Activity> Word for word, set down every record that appears below.

Supplied data>
Section tokens.
Context {expr : Type}.
Variable query_tokenizer : string -> bool -> list string.
Variable numbered_text_lines : string -> list (N * string).
Variable fs : gmap string string.

Lemma text_set_minimum_coverage v (self : Rule.t expr) :
  Rule.text numbered_text_lines fs (Rule.set_minimum_coverage v self)
  = Rule.text numbered_text_lines fs self.
Proof. by destruct self. Qed.

(** C5. For a rule whose text, once the white space around it is
    stripped, starts with [http://], [https://] or [ftp://] and has no
    newline within its first 1000 characters, [tokens] runs to its end and
    leaves the minimum coverage at 100. *)
Theorem tokens_bare_url_full_coverage (lower : bool) (self : Rule.t expr) (txt : string) :
  Rule.text numbered_text_lines fs self = Ok txt ->
  startswith (strip txt) ["http://"; "https://"; "ftp://"] = true ->
  char_in newline (slice_to 1000 (strip txt)) = false ->
  ∃ toks self',
    Rule.tokens query_tokenizer numbered_text_lines fs lower self = Ok (toks, self')
    ∧ Rule.minimum_coverage self' = inject_Z 100.
Proof.
  intros Htext Hstart Hline.
  unfold Rule.tokens. rewrite Htext. cbn [mbind result_bind].
  rewrite Hstart, Hline. cbn [negb andb].
  rewrite text_set_minimum_coverage, Htext. cbn [mbind result_bind].
  eexists _, _. split; [reflexivity|].
  by rewrite minimum_coverage_compute_relevance, minimum_coverage_set_length,
    minimum_coverage_set_minimum_coverage.
Qed.

(** The same for a text that starts with the scheme as it is, without
    white space before it: stripping keeps the scheme in front and adds no
    newline. *)
Lemma tokens_bare_url_unpadded (lower : bool) (self : Rule.t expr) (txt : string) :
  Rule.text numbered_text_lines fs self = Ok txt ->
  startswith txt ["http://"; "https://"; "ftp://"] = true ->
  char_in newline (slice_to 1000 txt) = false ->
  ∃ toks self',
    Rule.tokens query_tokenizer numbered_text_lines fs lower self = Ok (toks, self')
    ∧ Rule.minimum_coverage self' = inject_Z 100.
Proof.
  intros Htext Hstart Hline.
  assert (Hschemes : Forall (fun p => p ≠ EmptyString ∧ no_space p = true)
                       ["http://"; "https://"; "ftp://"]).
  { repeat constructor; done. }
  assert (Hstrip : startswith (strip txt) ["http://"; "https://"; "ftp://"] = true)
    by by apply startswith_strip.
  assert (Hnl : char_in newline (slice_to 1000 (strip txt)) = false).
  { unfold strip. apply no_newline_rstrip.
    unfold startswith in Hstart. apply existsb_exists in Hstart as (p & Hin & Hpre).
    apply list_elem_of_In in Hin.
    destruct (proj1 (Forall_forall _ _) Hschemes p Hin) as [Hne Hp].
    by rewrite (prefix_lstrip p txt). }
  unfold Rule.tokens. rewrite Htext. cbn [mbind result_bind].
  rewrite Hstrip, Hnl. cbn [negb andb].
  rewrite text_set_minimum_coverage, Htext. cbn [mbind result_bind].
  eexists _, _. split; [reflexivity|].
  by rewrite minimum_coverage_compute_relevance, minimum_coverage_set_length,
    minimum_coverage_set_minimum_coverage.
Qed.

End tokens.

Lemma tokens_bare_url_full_coverage_witness :
  ∃ toks self',
    Rule.tokens sample_tokenizer sample_text_lines ∅ true url_rule = Ok (toks, self')
    ∧ Rule.minimum_coverage self' = inject_Z 100.
Proof.
  apply (tokens_bare_url_full_coverage sample_tokenizer sample_text_lines ∅ true
           url_rule ("https://example.org/license" +:+ nl)); reflexivity.
Defined.

(** ** Texts of licenses *)

(** C10. For a license whose text file does not exist on the disk, the
    [text] property is the empty string and nothing is raised. *)
Theorem text_of_missing_file_is_empty (fs : gmap string string) (self : License.t)
    (path : string) :
  License.text_file self = Some path ->
  exists_ fs path = false ->
  License.text fs self = Ok "".
Proof.
  intros Hfile Hmissing. unfold License.text, License._read_text. rewrite Hfile.
  unfold exists_ in Hmissing. apply bool_decide_eq_false in Hmissing.
  destruct (read_file fs path); [|done].
  exfalso. apply Hmissing. eauto.
Qed.

Lemma text_of_missing_file_is_empty_witness :
  exists_ ∅ "/licenses/mit.LICENSE" = false
  ∧ License.text ∅ (sample_license "mit") = Ok "".
Proof.
  split; [reflexivity|].
  apply (text_of_missing_file_is_empty ∅ (sample_license "mit") "/licenses/mit.LICENSE");
    reflexivity.
Defined.

(** ** Loading a rule *)

(** C7. A data file whose [minimum_coverage] is 150 loads without an
    error: [load] stores 150 and then tests the relevance, which is still
    100, in the place of the minimum coverage. *)
Theorem load_accepts_minimum_coverage_150
    (float_of_string : string -> option Q) (repr : Rule.t string -> string)
    (str_yaml : yaml -> string) :
  ∃ loaded,
    Rule.load {["/rules/mit.yml" := "minimum_coverage: 150"]}
      (fun _ => Ok over_coverage_data) float_of_string repr str_yaml file_rule
    = Ok loaded
    ∧ Rule.minimum_coverage loaded = inject_Z 150
    ∧ Qle_bool (Rule.minimum_coverage loaded) (inject_Z 100) = false.
Proof. eexists. split; [vm_compute; reflexivity|]. split; reflexivity. Qed.

(** ** Validation of licenses *)

(** C9. For two licenses that have no short name, [validate] raises
    [TypeError]: the message for the shared short name concatenates a
    string and [None]. *)
Theorem validate_raises_without_short_names :
  License.validate ∅ sample_tokenizer unnamed_licenses false false = Raise TypeError.
Proof. vm_compute. reflexivity. Qed.

(** With short names and names in place, the same text in two licenses is
    reported under [GLOBAL] with the keys of both. *)
Lemma validate_reports_duplicate_texts :
  ∃ errors,
    License.validate same_text_fs sample_tokenizer same_text_licenses false false
    = Ok (errors, ∅, ∅)
    ∧ errors !! "GLOBAL"
      = Some ["Duplicate texts in multiple licenses:a: TEXT, b: TEXT"].
Proof. eexists. split; vm_compute; reflexivity. Qed.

Expected answer>
Section tokens.
Context {expr : Type}.
Variable query_tokenizer : string -> bool -> list string.
Variable numbered_text_lines : string -> list (N * string).
Variable fs : gmap string string.

Lemma text_set_minimum_coverage v (self : Rule.t expr) :
  Rule.text numbered_text_lines fs (Rule.set_minimum_coverage v self)
  = Rule.text numbered_text_lines fs self.
Proof. by destruct self. Qed.

(** C5. For a rule whose text, once the white space around it is
    stripped, starts with [http://], [https://] or [ftp://] and has no
    newline within its first 1000 characters, [tokens] runs to its end and
    leaves the minimum coverage at 100. *)
Theorem tokens_bare_url_full_coverage (lower : bool) (self : Rule.t expr) (txt : string) :
  Rule.text numbered_text_lines fs self = Ok txt ->
  startswith (strip txt) ["http://"; "https://"; "ftp://"] = true ->
  char_in newline (slice_to 1000 (strip txt)) = false ->
  ∃ toks self',
    Rule.tokens query_tokenizer numbered_text_lines fs lower self = Ok (toks, self')
    ∧ Rule.minimum_coverage self' = inject_Z 100.
Proof.
  intros Htext Hstart Hline.
  unfold Rule.tokens. rewrite Htext. cbn [mbind result_bind].
  rewrite Hstart, Hline. cbn [negb andb].
  rewrite text_set_minimum_coverage, Htext. cbn [mbind result_bind].
  eexists _, _. split; [reflexivity|].
  by rewrite minimum_coverage_compute_relevance, minimum_coverage_set_length,
    minimum_coverage_set_minimum_coverage.
Qed.

(** The same for a text that starts with the scheme as it is, without
    white space before it: stripping keeps the scheme in front and adds no
    newline. *)
Lemma tokens_bare_url_unpadded (lower : bool) (self : Rule.t expr) (txt : string) :
  Rule.text numbered_text_lines fs self = Ok txt ->
  startswith txt ["http://"; "https://"; "ftp://"] = true ->
  char_in newline (slice_to 1000 txt) = false ->
  ∃ toks self',
    Rule.tokens query_tokenizer numbered_text_lines fs lower self = Ok (toks, self')
    ∧ Rule.minimum_coverage self' = inject_Z 100.
Proof.
  intros Htext Hstart Hline.
  assert (Hschemes : Forall (fun p => p ≠ EmptyString ∧ no_space p = true)
                       ["http://"; "https://"; "ftp://"]).
  { repeat constructor; done. }
  assert (Hstrip : startswith (strip txt) ["http://"; "https://"; "ftp://"] = true)
    by by apply startswith_strip.
  assert (Hnl : char_in newline (slice_to 1000 (strip txt)) = false).
  { unfold strip. apply no_newline_rstrip.
    unfold startswith in Hstart. apply existsb_exists in Hstart as (p & Hin & Hpre).
    apply list_elem_of_In in Hin.
    destruct (proj1 (Forall_forall _ _) Hschemes p Hin) as [Hne Hp].
    by rewrite (prefix_lstrip p txt). }
  unfold Rule.tokens. rewrite Htext. cbn [mbind result_bind].
  rewrite Hstrip, Hnl. cbn [negb andb].
  rewrite text_set_minimum_coverage, Htext. cbn [mbind result_bind].
  eexists _, _. split; [reflexivity|].
  by rewrite minimum_coverage_compute_relevance, minimum_coverage_set_length,
    minimum_coverage_set_minimum_coverage.
Qed.

End tokens.

Lemma tokens_bare_url_full_coverage_witness :
  ∃ toks self',
    Rule.tokens sample_tokenizer sample_text_lines ∅ true url_rule = Ok (toks, self')
    ∧ Rule.minimum_coverage self' = inject_Z 100.
Proof.
  apply (tokens_bare_url_full_coverage sample_tokenizer sample_text_lines ∅ true
           url_rule ("https://example.org/license" +:+ nl)); reflexivity.
Defined.

(** ** Texts of licenses *)

(** C10. For a license whose text file does not exist on the disk, the
    [text] property is the empty string and nothing is raised. *)
Theorem text_of_missing_file_is_empty (fs : gmap string string) (self : License.t)
    (path : string) :
  License.text_file self = Some path ->
  exists_ fs path = false ->
  License.text fs self = Ok "".
Proof.
  intros Hfile Hmissing. unfold License.text, License._read_text. rewrite Hfile.
  unfold exists_ in Hmissing. apply bool_decide_eq_false in Hmissing.
  destruct (read_file fs path); [|done].
  exfalso. apply Hmissing. eauto.
Qed.

Lemma text_of_missing_file_is_empty_witness :
  exists_ ∅ "/licenses/mit.LICENSE" = false
  ∧ License.text ∅ (sample_license "mit") = Ok "".
Proof.
  split; [reflexivity|].
  apply (text_of_missing_file_is_empty ∅ (sample_license "mit") "/licenses/mit.LICENSE");
    reflexivity.
Defined.

(** ** Loading a rule *)

(** C7. A data file whose [minimum_coverage] is 150 loads without an
    error: [load] stores 150 and then tests the relevance, which is still
    100, in the place of the minimum coverage. *)
Theorem load_accepts_minimum_coverage_150
    (float_of_string : string -> option Q) (repr : Rule.t string -> string)
    (str_yaml : yaml -> string) :
  ∃ loaded,
    Rule.load {["/rules/mit.yml" := "minimum_coverage: 150"]}
      (fun _ => Ok over_coverage_data) float_of_string repr str_yaml file_rule
    = Ok loaded
    ∧ Rule.minimum_coverage loaded = inject_Z 150
    ∧ Qle_bool (Rule.minimum_coverage loaded) (inject_Z 100) = false.
Proof. eexists. split; [vm_compute; reflexivity|]. split; reflexivity. Qed.

(** ** Validation of licenses *)

(** C9. For two licenses that have no short name, [validate] raises
    [TypeError]: the message for the shared short name concatenates a
    string and [None]. *)
Theorem validate_raises_without_short_names :
  License.validate ∅ sample_tokenizer unnamed_licenses false false = Raise TypeError.
Proof. vm_compute. reflexivity. Qed.

(** With short names and names in place, the same text in two licenses is
    reported under [GLOBAL] with the keys of both. *)
Lemma validate_reports_duplicate_texts :
  ∃ errors,
    License.validate same_text_fs sample_tokenizer same_text_licenses false false
    = Ok (errors, ∅, ∅)
    ∧ errors !! "GLOBAL"
      = Some ["Duplicate texts in multiple licenses:a: TEXT, b: TEXT"].
Proof. eexists. split; vm_compute; reflexivity. Qed.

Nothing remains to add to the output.